Task requirements >> Check every line of the data below for the word "with". Copy the ones that have it.

Provided records >>
(* ===== verification/MapTheory.v ===== *)
(** * MapTheory: one task's page table

    The steps of [MemoryMap] seen from one task: what its page table shows on
    canonical addresses after mapping and unmapping pages, with the rest of the
    system and the contents of other frames unchanged. *)

From stdpp Require Import gmap.
From S2P Require Import Prelude OrdMap Buddy FrameAlloc BitFields Abi PageTable SpaceClone SpaceManager.
From S2P Require Import MemoryMap MapTable.

(** ** One task in the system *)

Section Task.
Context {A : Type} {FS : FrameSource A} {FL : FrameLaws A}.

(** The rest of the system as it was, the task at hand, and the root entries it
    shares with the kernel. *)
Context (abs0 : mabs) (tid : Z) (sh : Z -> bool).

Definition wsys (w : @world A) : @msys A := mkMsys (w_heap w) (w_alloc w) (w_mgr w) [].

(** The page table of the task shows the leaf entries [v] on canonical
    addresses, the kernel and the other tasks are as in [abs0], and the frames
    in [rest] belong to others than the page tables. *)
Definition trel (rest : list Frame) (w : @world A) (v : Z -> option Z) : Prop :=
  exists abs TK u, mrel rest (wsys w) abs TK /\
    (forall va, k_view abs va = k_view abs0 va) /\
    (forall i, k_l1 abs i = k_l1 abs0 i) /\
    (forall t, t <> tid -> a_users abs t = a_users abs0 t) /\
    a_users abs tid = Some u /\
    (forall i, u_sh u i = sh i) /\
    (forall va, canon va -> u_view u va = v va).

Lemma trel_intro rest w v abs TK u : mrel rest (wsys w) abs TK ->
  (forall va, k_view abs va = k_view abs0 va) ->
  (forall i, k_l1 abs i = k_l1 abs0 i) ->
  (forall t, t <> tid -> a_users abs t = a_users abs0 t) ->
  a_users abs tid = Some u ->
  (forall i, u_sh u i = sh i) ->
  (forall va, canon va -> u_view u va = v va) -> trel rest w v.
Proof. intros. by exists abs, TK, u. Qed.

Final answer >>
    canonical addresses after mapping and unmapping pages, with the rest of the
    shares with the kernel. *)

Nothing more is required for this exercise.